China is also the most advanced country in the electric car market. With 370 models at the end of 2020, it had an offering that was almost twice as large as Europe's, according to the International Energy Agency.

Photo of a phone's screen displaying the logo of \u200bChina's super-app WeChat

China's super-app WeChat

Omar Marques/SOPA Images/ZUMA

The whole market runs on tech

Luca de Meo, CEO of French automaker Renault, said in June that China is "ahead of Europe in many areas, whether it's electric cars, connectivity or autonomous driving. You have to be there to know what's going on."

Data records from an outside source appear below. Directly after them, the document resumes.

Lemma gc_select_elem cutoff acc l id :
  id ∈ foldl (fun ids r => if isGcCandidate cutoff r then js_add ids (fs_objectId r) else ids) acc l <->
  id ∈ acc \/ exists r, r ∈ l /\ isGcCandidate cutoff r = true /\ fs_objectId r = id.
Proof.
  revert acc. induction l as [|r l IH]; intros acc; simpl.
  { split; [auto|]. intros [?|(? & []%not_elem_of_nil & _)]; done. }
  rewrite IH. destruct (isGcCandidate cutoff r) eqn:Hr.
  - rewrite js_add_elem. split.
    + intros [[?| ->]|(r' & ? & ?)]; [auto|right; exists r; split_and!; [by left|done..]|right; exists r'; set_solver].
    + intros [?|(r' & [->|?]%elem_of_cons & ? & <-)]; [auto|auto|right; eauto].
  - split.
    + intros [?|(r' & ? & ?)]; [auto|right; exists r'; set_solver].
    + intros [?|(r' & [->|?]%elem_of_cons & ? & <-)]; [auto|congruence|right; eauto].
Qed.

Lemma delete_field_states_lookup ids m k :
  foldl (fun m id => delete_field_states id m) m ids !! k =
  match m !! k with Some r => if decide (fs_objectId r ∈ ids) then None else Some r | None => None end.
Proof.
  revert m. induction ids as [|id ids IH]; intros m.
  { cbn [foldl]. destruct (m !! k); [|done]. by rewrite decide_False by apply not_elem_of_nil. }
  cbn [foldl]. rewrite IH. clear IH. unfold delete_field_states. rewrite delete_rows_lookup.
  assert (k ∈ (filter (fun r => fs_objectId r.2 = id) (rows m)).*1 <-> exists r, m !! k = Some r /\ fs_objectId r = id) as Hk.
  { rewrite list_elem_of_fmap. split.
    - intros ([k' r] & -> & [Hid Hin]%list_elem_of_filter). apply (index_elem _ m) in Hin; [eauto|apply rows_perm].
    - intros (r & Hr & Hid). exists (k, r). split; [done|]. apply list_elem_of_filter. split; [done|].
      apply (index_elem _ m), Hr. apply rows_perm. }
  destruct (decide (k ∈ _)) as [Hin|Hin]; rewrite Hk in Hin; clear Hk.
  - destruct Hin as (r & -> & Hid). by rewrite decide_True by (rewrite Hid; by left).
  - destruct (m !! k) as [r|]; [|done].
    destruct (decide (fs_objectId r ∈ ids)), (decide (fs_objectId r ∈ id :: ids)) as [Hd|Hd]; try done; [set_solver|].
    apply elem_of_cons in Hd as [?|?]; [|done]. exfalso. eauto.
Qed.

(** The objects whose field state is to be collected. *)
Definition gc_object (cutoffMs : Z) (m : gmap string FieldStateRecord) (id : string) : Prop :=
  exists k r, m !! k = Some r /\ fs_objectId r = id /\ fs_field r = "liveness" /\
    js_eq_str (fs_value r) "deleted" = true /\ exists at_, recordedAt r = Some at_ /\ at_ < cutoffMs.

Lemma gc_ids_spec cutoff m id :
  id ∈ foldl (fun ids r => if isGcCandidate cutoff r then js_add ids (fs_objectId r) else ids) [] (rows m).*2 <->
  gc_object cutoff m id.
Proof.
  rewrite gc_select_elem. unfold gc_object. split.
  - intros [[]%not_elem_of_nil|(r' & ([k' r''] & -> & Hin)%list_elem_of_fmap & Hc & Hid)].
    apply (index_elem _ m) in Hin; [|apply rows_perm]. exists k', r''. split; [done|].
    unfold isGcCandidate in Hc. apply andb_true_iff in Hc as [[Hf Hv]%andb_true_iff Ha]. simpl in *.
    destruct (recordedAt r'') as [at_|] eqn:E; [|done]. split_and!; [done|by apply String.eqb_eq|done|].
    exists at_. split; [done|]. by apply Z.ltb_lt.
  - intros (k' & r' & Hin & Hid & Hf & Hv & at_ & Ha & Hlt). right. exists r'. split_and!; [| |done].
    + apply list_elem_of_fmap. exists (k', r'). split; [done|].
      apply (index_elem _ m), Hin. apply rows_perm.
    + unfold isGcCandidate. rewrite Hf, Hv, Ha. simpl. by apply Z.ltb_lt.
Qed.

(** Field-state collection removes exactly the provenance of objects
    whose "liveness" has read "deleted" since before the retention cutoff:
    a deleted object inside the retention window, or one of unknown age, keeps
    all of its slots, so a late operation cannot resurrect it. *)
Theorem gcFieldStates_exact now s :
  exists m, gcFieldStates now s = Some (set_field_state m s) /\
    forall k r, m !! k = Some r <->
      field_state s !! k = Some r /\
      ~ gc_object (now - FIELD_STATE_GC_RETENTION_MS) (field_state s) (fs_objectId r).
Proof.
  unfold gcFieldStates. rewrite walk_above.
  - eexists. split; [done|]. intros k r. cbn [field_state set_field_state].
    rewrite foldl_slices, delete_field_states_lookup by (unfold MAINTENANCE_DELETE_CHUNK; lia).
    rewrite gc_visit_foldl, <- gc_ids_spec. set (ids := foldl _ _ _).
    destruct (field_state s !! k) as [r0|]; [|by split; [|intros []]].
    case_decide; (split; [try done; intros [= <-]|intros [[= <-] ?]]); done.
  - unfold MAINTENANCE_DELETE_CHUNK. lia.
  - apply rows_key_sorted.
  - rewrite length_rows. unfold walk_fuel. lia.
  - intros acc l1 l2. by rewrite !gc_visit_foldl, foldl_app.
Qed.

(** ** Deferred materializations *)

(** Two walks of the same rows end together, in related states. *)
Lemma chunked_walk_related {A St St'} (R : St -> St' -> Prop) (reopen : option string -> list (string * A)) size visit visit' fuel last acc acc' r' :
  (forall l a a', R a a' -> R (visit a l) (visit' a' l)) -> R acc acc' ->
  chunked_walk reopen size visit' fuel last acc' = Some r' -> exists r, chunked_walk reopen size visit fuel last acc = Some r /\ R r r'.
Proof.
  intros Hv. revert last acc acc'. induction fuel as [|fuel IH]; intros last acc acc' Hr; cbn [chunked_walk]; [done|].
  destruct (Nat.ltb _ _); [intros [= <-]; eexists; split; [done|by apply Hv]|]. intros Hw. eapply IH; [|exact Hw]. by apply Hv.
Qed.

Lemma stale_elem parse records cutoff id : id ∈ selectStaleDeferredMaterializations parse records cutoff <->
  exists r, r ∈ records /\ isStale parse cutoff (df_createdAt r) = true /\ df_objectId r = id.
Proof.
  unfold selectStaleDeferredMaterializations. induction records as [|r l IH] using rev_ind; cbn.
  - split; [by intros ?%not_elem_of_nil|by intros (? & ?%not_elem_of_nil & _)].
  - rewrite foldl_app. cbn [foldl]. destruct (isStale parse cutoff (df_createdAt r)) eqn:Hs.
    + rewrite js_add_elem. rewrite IH. split.
      * intros [(r0 & ? & ? & ?)| ->]; [exists r0; set_solver|exists r; set_solver].
      * intros (r0 & [Hin|<-%list_elem_of_singleton]%elem_of_app & H1 & H2); [left; by exists r0|by right].
    + rewrite IH. split; intros (r0 & Hin & H1 & H2); exists r0; [set_solver|].
      apply elem_of_app in Hin as [?| ->%list_elem_of_singleton]; [done|congruence].
Qed.

(** The prune of deferred rows removes exactly the rows of objects with a stale
    row, and touches no other store. *)
Theorem pruneDeferredMaterializations_exact parse now age s :
  exists m, pruneDeferredMaterializations parse now age s = Some (set_deferred m s) /\
    forall k r, m !! k = Some r <-> deferred_materializations s !! k = Some r /\
      ~ exists r0, r0 ∈ (rows (deferred_materializations s)).*2 /\ isStale parse (now - age) (df_createdAt r0) = true /\ df_objectId r0 = k.
Proof.
  unfold pruneDeferredMaterializations. set (visit := fun (stale : list string) (scanChunk : list DeferredMaterializationRecord) => stale ++ selectStaleDeferredMaterializations parse scanChunk (now - age)).
  set (visit' := fun (acc : list DeferredMaterializationRecord) l => acc ++ l).
  destruct (chunked_walk_related (fun (stale : list string) rs => forall id, id ∈ stale <-> exists r, r ∈ rs /\ isStale parse (now - age) (df_createdAt r) = true /\ df_objectId r = id)
    (fun last => open_above last (rows (deferred_materializations s))) MAINTENANCE_DELETE_CHUNK visit visit'
    (walk_fuel (deferred_materializations s)) None [] [] (rows (deferred_materializations s)).*2) as (stale & -> & Hst).
  - intros l a a' Ha id. unfold visit, visit'. rewrite elem_of_app, Ha, stale_elem. set_solver.
  - intros id. set_solver.
  - rewrite walk_above; [done|unfold MAINTENANCE_DELETE_CHUNK; lia|apply rows_key_sorted|rewrite length_rows; unfold walk_fuel; lia|].
    intros acc l1 l2. unfold visit'. by rewrite app_assoc.
  - cbn [fmap option_fmap option_map].
    assert (forall chunks db, foldl (fun s ids => deleteDeferredMaterializationsBatch ids s) db chunks =
      set_deferred (foldl (fun m id => delete id m) (deferred_materializations db) (concat chunks)) db) as Hfold.
    { intros chunks. induction chunks as [|ids chunks IH]; intros db; cbn; [by destruct db|]. rewrite IH, foldl_app.
      destruct ids as [|i ids]; [done|]. cbn [deleteDeferredMaterializationsBatch deferred_materializations set_deferred].
      rewrite putAllChunked_map. by destruct db. }
    rewrite Hfold, slices_concat by (unfold MAINTENANCE_DELETE_CHUNK; lia). eexists. split; [reflexivity|]. intros k r.
    rewrite lookup_foldl_delete. case_decide as Hk; rewrite Hst in Hk; (split; [|intros [Hr Hn]]); try done; by intros Hr.
Qed.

As a market, China is also a source of technological inspiration for Western companies, a world leader in e-commerce, solar, mobile payments, digital currency and facial recognition. It has the largest 5G network, with more than one million antennas up and running, compared to 400,000 in Europe.

Self-driving cars offer an interesting point of divergence between China and the West.

Just take the number of connected devices (1.1 billion), the time spent on mobile (six hours per day) and, above all, the magnitude of data collected to deploy and improve artificial intelligence algorithms faster than in Europe or the United States.

The groundbreaking field of self-driving cars offers an interesting point of divergence between China and the West. Artificial intelligence guru Kai-Fu Lee explains that China believes that we should teach the highway to speak to the car, imagining new services and rethinking cities to avoid cars crossing pedestrians, while the West does not intend to go that far.

Still lagging in some key sectors

There are areas where China is still struggling, such as semiconductors. Despite a production increase of nearly 50% per year, the country produces less than 40% of the chips it consumes, according to official data. This dependence threatens its ambitions in artificial intelligence, telecoms and autonomous vehicles. Chinese manufacturers work with an engraving fineness of 28 nm or more, far from those of Intel, Samsung or TSMC. They are unable to produce processors for high-performance PCs.

China's aerospace industry is also lagging behind the West. There are also no Chinese players among the top 20 life science companies on the stock market and there are doubts surrounding the efficacy of Sinovac and Sinopharm's COVID-19 vaccines. As of 2019, the country files more patents per year than the U.S., but far fewer are converted into marketable products.

Beijing knows its weaknesses and is working to eliminate them. Adopted in March, the nation's 14th five-year plan calls for a 7% annual increase in R&D spending between now and 2025, compared with 12% under the previous plan. Big data aside, that is basic math anyone can understand.